Total DNA extraction and Illumina sequencing

The samples were extracted for their total DNA using the UltraCleanH Soil DNA Isolation Kit (MoBio, Carlsbad, USA) with slight modifications as previously described50. To provide amplicon for Illumina MiSeq analysis, the total DNA was amplified for the V4-V5 hypervariable region of 16S rRNA gene with universal forward 515 F (5′-Illumina overhang-GTGYCAGCMGCCGCGGTA-3′) and reverse 907 R (5′-Illumina overhang-CCGTCAATTCMTTTRAGTTT-3′) primers (IDT DNA Technologies). One µL of total DNA was added to a 50 µL (final volume) PCR reaction mixture containing 25 µL of Premix F (Epicentre Biotechnologies, WI, USA), 200 mM (each) forward and reverse primers, and 0.5 U of Ex Taq DNA polymerase (Takara Bio, Japan)50. Amplification reactions were carried out under the following thermocycling conditions: 95 °C for 3 min, 30 cycles of 95 °C for 30 s, 55 °C for 30 s, 72 °C for 30 s, with a final extension at 72 °C for 5 min50.
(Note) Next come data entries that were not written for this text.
(** C8: from any snake and any state of the generator [reset] returns; the
    body is then the single cell of the board centre, the growth target is
    1, the buffered direction is cleared, and the direction is the element
    [random.choice] picks among the four unit vectors.  Each of the four is
    what [reset] installs on exactly one of the four picks, so a uniform
    pick makes every direction as likely as any other. *)
Theorem reset_postcondition (self : Snake.t) (g : RNG) :
  exists s' g',
    Snake.reset self g = Ok (s', g')
    /\ List.length (Snake.positions s') = 1%nat
    /\ Snake.length s' = 1
    /\ Snake.positions s' = [board_centre]
    /\ Snake.position s' = board_centre
    /\ board_centre = (320, 240)
    /\ Snake.next_direction s' = None
    /\ is_direction (Snake.direction s')
    /\ reset_direction self g
       = nth_error DIRECTIONS (choice_index 4 (tape g (cursor g)))
    /\ List.length DIRECTIONS = 4%nat
    /\ NoDup DIRECTIONS
    /\ (forall d, is_direction d <-> In d DIRECTIONS)
    /\ forall d, is_direction d ->
                 List.length (picks_giving self d) = 1%nat.
Proof.
  rewrite reset_eq. eexists _, _. split; [reflexivity |].
  cbn [fresh_snake Snake.positions Snake.length Snake.position
       Snake.next_direction Snake.direction].
  repeat (split; [reflexivity |]).
  split; [apply is_direction_choice |].
  split; [apply reset_direction_eq |].
  split; [reflexivity |].
  split; [exact DIRECTIONS_NoDup |].
  split; [exact DIRECTIONS_all |].
  intros d Hd. each_direction Hd; reflexivity.
Qed.

(** C9, as stated, fails in "the food moves": in the game whose first apple
    is one cell right of the centre and whose next two draws name that cell
    again, the first tick eats the apple and the apple placed anew lies
    where it was. *)
Lemma eaten_apple_can_stay :
  main_init (rng_of replay_draws) = Ok (Snake.init, ahead_apple, ahead_rng)
  /\ Snake.positions Snake.init = [board_centre]
  /\ Snake.direction Snake.init = RIGHT
  /\ Apple.position ahead_apple = (fst board_centre + GRID_SIZE,
                                   snd board_centre)
  /\ tick [] (Snake.init, ahead_apple) ahead_rng
     = Ok (Snake.grow stepped_snake, ahead_apple,
           mkRNG (tape (rng_of replay_draws)) 4).
Proof. repeat split. Qed.

(** C9 (amended): from a one-cell snake on the board centre with a growth
    target of 1 and the apple one cell to its right on the same row, a tick
    whose committed direction is RIGHT ends with the head on the cell the
    apple had, a body of still one cell, a growth target of 2, and the apple
    placed by [randomize_position] on a freshly drawn cell, which is the old
    cell again exactly when the two draws name it. *)
Theorem scenario_A (events : list Event) (s s1 : Snake.t) (a : Apple.t)
    (g : RNG) :
  Snake.positions s = [board_centre] ->
  Snake.length s = 1 ->
  handle_keys events s g = Ok (s1, g) ->
  Snake.direction (Snake.update_direction s1) = RIGHT ->
  Apple.position a = (fst board_centre + GRID_SIZE, snd board_centre) ->
  exists s' a' g',
    tick events (s, a) g = Ok (s', a', g')
    /\ Snake.get_head_position s' g' = Ok (Apple.position a, g')
    /\ Snake.positions s' = [Apple.position a]
    /\ List.length (Snake.positions s') = 1%nat
    /\ Snake.length s' = 2
    /\ Apple.randomize_position a g = Ok (a', g')
    /\ a' = placed a (tape g (cursor g)) (tape g (S (cursor g)))
    /\ (Apple.position a' = Apple.position a <->
        Z.of_nat (tape g (cursor g)) mod GRID_WIDTH = 17
        /\ Z.of_nat (tape g (S (cursor g))) mod GRID_HEIGHT = 12).
Proof.
  intros Hpos Hlen Hkeys Hdir Happle.
  destruct (handle_keys_Ok events s g s1 g Hkeys)
    as (_ & (_ & _ & Hlen1 & Hpos1 & _) & _).
  destruct (update_direction_keeps s1) as (Hlen2 & Hpos2).
  rewrite Hlen1, Hlen in Hlen2. rewrite Hpos1, Hpos in Hpos2.
  rewrite tick_eq, Hkeys.
  rewrite (move_eq _ board_centre [] g Hpos2), Hpos2, Hdir.
  cbn [skipn contains existsb]. unfold advanced. rewrite Hpos2, Hlen2.
  cbn [List.length Z.of_nat Z.gtb Z.compare Pos.of_succ_nat Pos.succ
       Pos.compare Pos.compare_cont removelast List.last].
  match goal with
  | |- context [eat ?x a g] =>
      rewrite (eat_eq x a (step_wrapped board_centre RIGHT) [] g eq_refl)
  end.
  rewrite Happle.
  change (vec_eqb (step_wrapped board_centre RIGHT)
            (fst board_centre + GRID_SIZE, snd board_centre)) with true.
  cbv iota. eexists _, _, _. split; [reflexivity |].
  cbn [Snake.grow Snake.positions Snake.length].
  split; [reflexivity |]. split; [reflexivity |]. split; [reflexivity |].
  split; [reflexivity |]. split; [apply randomize_position_eq |].
  split; [reflexivity |].
  unfold placed. cbn [Apple.position].
  change (GRID_WIDTH - 1 - 0 + 1) with GRID_WIDTH.
  change (GRID_HEIGHT - 1 - 0 + 1) with GRID_HEIGHT.
  change (fst board_centre + GRID_SIZE) with 340.
  change (snd board_centre) with 240. unfold GRID_SIZE.
  split.
  - intros E. injection E as Ex Ey. lia.
  - intros [Ex Ey]. rewrite Ex, Ey. reflexivity.
Qed.

Lemma scenario_A_witness :
  exists s' a' g',
    tick [] (Snake.init, ahead_apple) (rng_of [5; 5]%nat) = Ok (s', a', g')
    /\ Snake.get_head_position s' g' = Ok (Apple.position ahead_apple, g')
    /\ Snake.positions s' = [Apple.position ahead_apple]
    /\ List.length (Snake.positions s') = 1%nat
    /\ Snake.length s' = 2
    /\ Apple.randomize_position ahead_apple (rng_of [5; 5]%nat)
       = Ok (a', g')
    /\ a' = placed ahead_apple 5 5
    /\ (Apple.position a' = Apple.position ahead_apple <->
        Z.of_nat 5 mod GRID_WIDTH = 17 /\ Z.of_nat 5 mod GRID_HEIGHT = 12).
Proof.
  apply (scenario_A [] Snake.init Snake.init ahead_apple
           (rng_of [5; 5]%nat));
    reflexivity.
Defined.

(** C10: the apple [Apple()] builds and the apple any call of
    [randomize_position] leaves lie on a cell of the grid inside the board:
    each coordinate is a multiple of the cell size, from 0 and below the
    screen's extent.  The driver's equality test against the head can so
    succeed, as it does on the first tick of a game whose first apple is one
    cell ahead of the snake. *)
Theorem apple_on_grid (self : Apple.t) (g : RNG) :
  (exists a g', Apple.init g = Ok (a, g') /\ apple_cell_ok a)
  /\ (exists a g', Apple.randomize_position self g = Ok (a, g')
                   /\ apple_cell_ok a)
  /\ (exists s3,
        Snake.move (Snake.update_direction Snake.init) ahead_rng
        = Ok (s3, ahead_rng)
        /\ Snake.get_head_position s3 ahead_rng
           = Ok (Apple.position ahead_apple, ahead_rng)
        /\ apple_cell_ok ahead_apple).
Proof.
  assert (Hcell : forall (b : Apple.t) (x y : nat),
             apple_cell_ok (placed b x y)).
  { intros b x y. unfold apple_cell_ok, placed. cbn [Apple.position].
    change (GRID_WIDTH - 1 - 0 + 1) with 32.
    change (GRID_HEIGHT - 1 - 0 + 1) with 24.
    pose proof (Z.mod_pos_bound (Z.of_nat x) 32 ltac:(lia)) as Hx.
    pose proof (Z.mod_pos_bound (Z.of_nat y) 24 ltac:(lia)) as Hy.
    eexists _, _. split; [reflexivity |].
    unfold grid_aligned, in_board, GRID_WIDTH, GRID_HEIGHT, SCREEN_WIDTH,
      SCREEN_HEIGHT, GRID_SIZE.
    simpl fst. simpl snd. change (640 / 20) with 32. change (480 / 20) with 24.
    repeat split; try lia; apply Z.divide_factor_r. }
  split; [| split].
  - unfold Apple.init. rewrite randomize_position_eq.
    eexists _, _. split; [reflexivity | apply Hcell].
  - rewrite randomize_position_eq.
    eexists _, _. split; [reflexivity | apply Hcell].
  - exists stepped_snake. split; [reflexivity |]. split; [reflexivity |].
    apply (Hcell ahead_apple 17%nat 12%nat).
Qed.

(** ** Further properties: the key handler *)

Lemma existsb_is_quit (events : list Event) :
  existsb is_quit events = true <-> In QUIT events.
Proof.
  rewrite existsb_exists. split.
  - intros (e & Hin & He). destruct e; try discriminate He. exact Hin.
  - intros Hin. exists QUIT. split; [exact Hin | reflexivity].
Qed.

(** [handle_keys] in closed form. *)
Lemma handle_keys_eq (events : list Event) :
  forall s g,
    handle_keys events s g =
    if existsb is_quit events then Raise SystemExit
    else Ok (match last_arrow events with
             | Some d => Snake.buffer_direction d s
             | None => s
             end, g).
Proof.
  induction events as [|event rest IH]; intros s g; [reflexivity |].
  destruct event as [| key |].
  - reflexivity.
  - cbn [handle_keys existsb is_quit orb last_arrow]. rewrite IH.
    destruct (existsb is_quit rest); [reflexivity |].
    destruct (last_arrow rest) as [d |]; destruct key; reflexivity.
  - cbn [handle_keys existsb is_quit orb last_arrow arrow]. rewrite IH.
    destruct (existsb is_quit rest); [reflexivity |].
    destruct (last_arrow rest) as [d |]; reflexivity.
Qed.

(** X1: [handle_keys] raises [SystemExit] exactly when the batch holds a
    QUIT event, wherever it stands and whatever keys come with it; it raises
    nothing else, and when it returns the generator is untouched. *)
Theorem handle_keys_quit (events : list Event) (s : Snake.t) (g : RNG) :
  (handle_keys events s g = Raise SystemExit <-> In QUIT events)
  /\ handle_keys events s g <> Raise IndexError
  /\ (forall s1 g1, handle_keys events s g = Ok (s1, g1) -> g1 = g).
Proof.
  rewrite handle_keys_eq, <- existsb_is_quit.
  destruct (existsb is_quit events); repeat split; try discriminate; auto.
  intros s1 g1 E. injection E as _ <-. reflexivity.
Qed.

(** X2: in a batch without QUIT the last arrow key wins: the buffer holds
    its direction after [handle_keys], earlier keys of the batch are
    forgotten, and a batch without arrow keys (other keys, other events)
    leaves the snake as it was.  Nothing but the buffer ever changes. *)
Theorem handle_keys_last_arrow (events : list Event) (s : Snake.t)
    (g : RNG) :
  ~ In QUIT events ->
  handle_keys events s g
  = Ok (match last_arrow events with
        | Some d => Snake.buffer_direction d s
        | None => s
        end, g).
Proof.
  intros Hq. rewrite handle_keys_eq.
  destruct (existsb is_quit events) eqn:E; [| reflexivity].
  apply existsb_is_quit in E. contradiction.
Qed.

Lemma handle_keys_last_arrow_witness :
  handle_keys [KEYDOWN K_UP; OTHER_EVENT; KEYDOWN K_LEFT; KEYDOWN K_OTHER]
    Snake.init (rng_of [])
  = Ok (match last_arrow [KEYDOWN K_UP; OTHER_EVENT; KEYDOWN K_LEFT;
                          KEYDOWN K_OTHER] with
        | Some d => Snake.buffer_direction d Snake.init
        | None => Snake.init
        end, rng_of []).
Proof.
  apply (handle_keys_last_arrow
           [KEYDOWN K_UP; OTHER_EVENT; KEYDOWN K_LEFT; KEYDOWN K_OTHER]
           Snake.init (rng_of [])).
  simpl. intuition discriminate.
Defined.

(** ** Further properties: the game never fails *)

Lemma tick_total (events : list Event) (st : Snake.t * Apple.t) (g : RNG) :
  Reachable (st, g) ->
  if existsb is_quit events
  then tick events st g = Raise SystemExit
  else exists st' g', tick events st g = Ok (st', g').
Proof.
  destruct st as [s a]. intros Hreach.
  pose proof (Reachable_loop_inv (s, a) g Hreach) as Hinv.
  cbn [fst] in Hinv. rewrite tick_eq.
  pose proof (handle_keys_eq events s g) as Hkeys.
  destruct (existsb is_quit events).
  - rewrite Hkeys. reflexivity.
  - destruct (loop_inv_handle_keys events s _ g g Hinv Hkeys) as [H1 _].
    rewrite Hkeys.
    destruct (move_loop_inv _ g (update_direction_mid_inv _ H1))
      as (s3 & g3 & Hmove & H3).
    rewrite Hmove.
    destruct (eat_loop_inv s3 a g3 H3) as (s4 & a4 & g4 & Heat & _).
    exists (s4, a4), g4. exact Heat.
Qed.

Lemma main_loop_total (batches : list (list Event)) :
  forall st g,
    Reachable (st, g) ->
    if existsb (existsb is_quit) batches
    then main_loop batches st g = Raise SystemExit
    else exists st' g', main_loop batches st g = Ok (st', g').
Proof.
  induction batches as [|events rest IH]; intros st g Hreach.
  - exists st, g. reflexivity.
  - cbn [existsb main_loop]. unfold bind.
    pose proof (tick_total events st g Hreach) as Htick.
    destruct (existsb is_quit events); cbn [orb].
    + rewrite Htick. reflexivity.
    + destruct Htick as (st1 & g1 & Htick). rewrite Htick.
      apply IH. apply (reach_tick st g events st1 g1 Hreach Htick).
Qed.

(** X3: [main] never fails.  From any state of the generator and over any
    batches of events, it raises [SystemExit] if one of the batches holds a
    QUIT event and otherwise runs through all of them; no [IndexError] is
    ever raised by [positions[0]], [pop()] or [random.choice]. *)
Theorem main_never_fails (batches : list (list Event)) (g : RNG) :
  main batches g <> Raise IndexError
  /\ (main batches g = Raise SystemExit <->
      exists events, In events batches /\ In QUIT events)
  /\ ((exists st g', main batches g = Ok (st, g')) <->
      forall events, In events batches -> ~ In QUIT events).
Proof.
  assert (Hinit : exists st0 g0, main_init g = Ok (st0, g0)).
  { unfold main_init, Apple.init, bind. rewrite randomize_position_eq.
    eexists _, _. reflexivity. }
  destruct Hinit as (st0 & g0 & Hinit).
  pose proof (main_loop_total batches st0 g0 (reach_init g st0 g0 Hinit))
    as Hrun.
  assert (Hq : existsb (existsb is_quit) batches = true <->
               exists events, In events batches /\ In QUIT events).
  { rewrite existsb_exists. split; intros (ev & Hin & H); exists ev;
      (split; [exact Hin | apply existsb_is_quit; exact H]). }
  unfold main, bind. rewrite Hinit.
  destruct (existsb (existsb is_quit) batches).
  - rewrite Hrun. split; [discriminate |]. split.
    + split; [intros _; apply Hq; reflexivity | reflexivity].
    + split.
      * intros (st & g' & E). discriminate E.
      * intros Hall. destruct (proj1 Hq eq_refl) as (ev & Hin & Hquit).
        exfalso. apply (Hall ev Hin Hquit).
  - destruct Hrun as (st & g' & Hrun). rewrite Hrun.
    split; [discriminate |]. split.
    + split; [discriminate |]. intros H. apply Hq in H. discriminate H.
    + split; [| eauto].
      intros _ ev Hin Hquit.
      assert (E : false = true) by (apply Hq; eauto). discriminate E.
Qed.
PCR amplicons were confirmed by electrophoresis with a 1% (w/v) agarose gel and then purified by AMPure XP beads (Beckman Coulter) prior to the index PCR. Nextera XT Index was incorporated into each of the individual samples during PCR. The thermal cycling program included a first denaturation step at 95 °C for 3 min, followed by 8 cycles of denaturation at 95 °C for 30 s, annealing at 55 °C for 30 s, elongation at 72 °C for 30 s, with a final extension at 72 °C for 5 min. Purified amplicons were submitted to KAUST Genomic Core Lab (https://corelabs.kaust.edu.sa/) for unidirectional sequencing reads on an Illumina MiSeq platform. Sample information and sequences were deposited in the Sequence Read Archive of NCBI under accession number PRJEB22946.

Sequence analysis and microbial community comparison

Raw sequence reads were first trimmed for the indexes and primer sequences. Trimmed sequences were then checked for their quality by removing reads that are <250 nt in length and with Phred score <20. Chimeras were identified and deleted as previously described50. RDP Classifier was used for taxonomical assignments of the 16S rRNA gene sequences at 80% confidence level provided with the function of 16S rRNA gene copy number adjustment. To further perform an OTU-based analysis, all chimera-removed fasta files were combined together with an in-house written Pearl Script. The combined sequence file was then identified for the unique OTUs at 97% 16S rRNA gene similarity using CD-Hit as reported by51. The output file denotes the abundance of all unique OTUs in each sample, and the nucleotide sequence of each unique OTU. Taxonomic placement of each OTU was carried out with RDP Classifier52. The relative abundance of each OTU was calculated, collated and the normalized data were square-root transformed50. The transformed dataset was then computed for their Bray-Curtis similarities and differences in the bacterial communities among the 5 samples were performed by a hierarchical cluster tree created using the unweighted pair-group method with arithmetic mean (UPGMA) with Primer E version 7.

The phylogenetic tree of the most abundant OTUs was performed using the GenBank best hits for each OTU and using Geneious Tree Builder with the Juke-Cantor genetic distance model and the neighbor- joining method. Bootstrap support was calculated (1000 replications).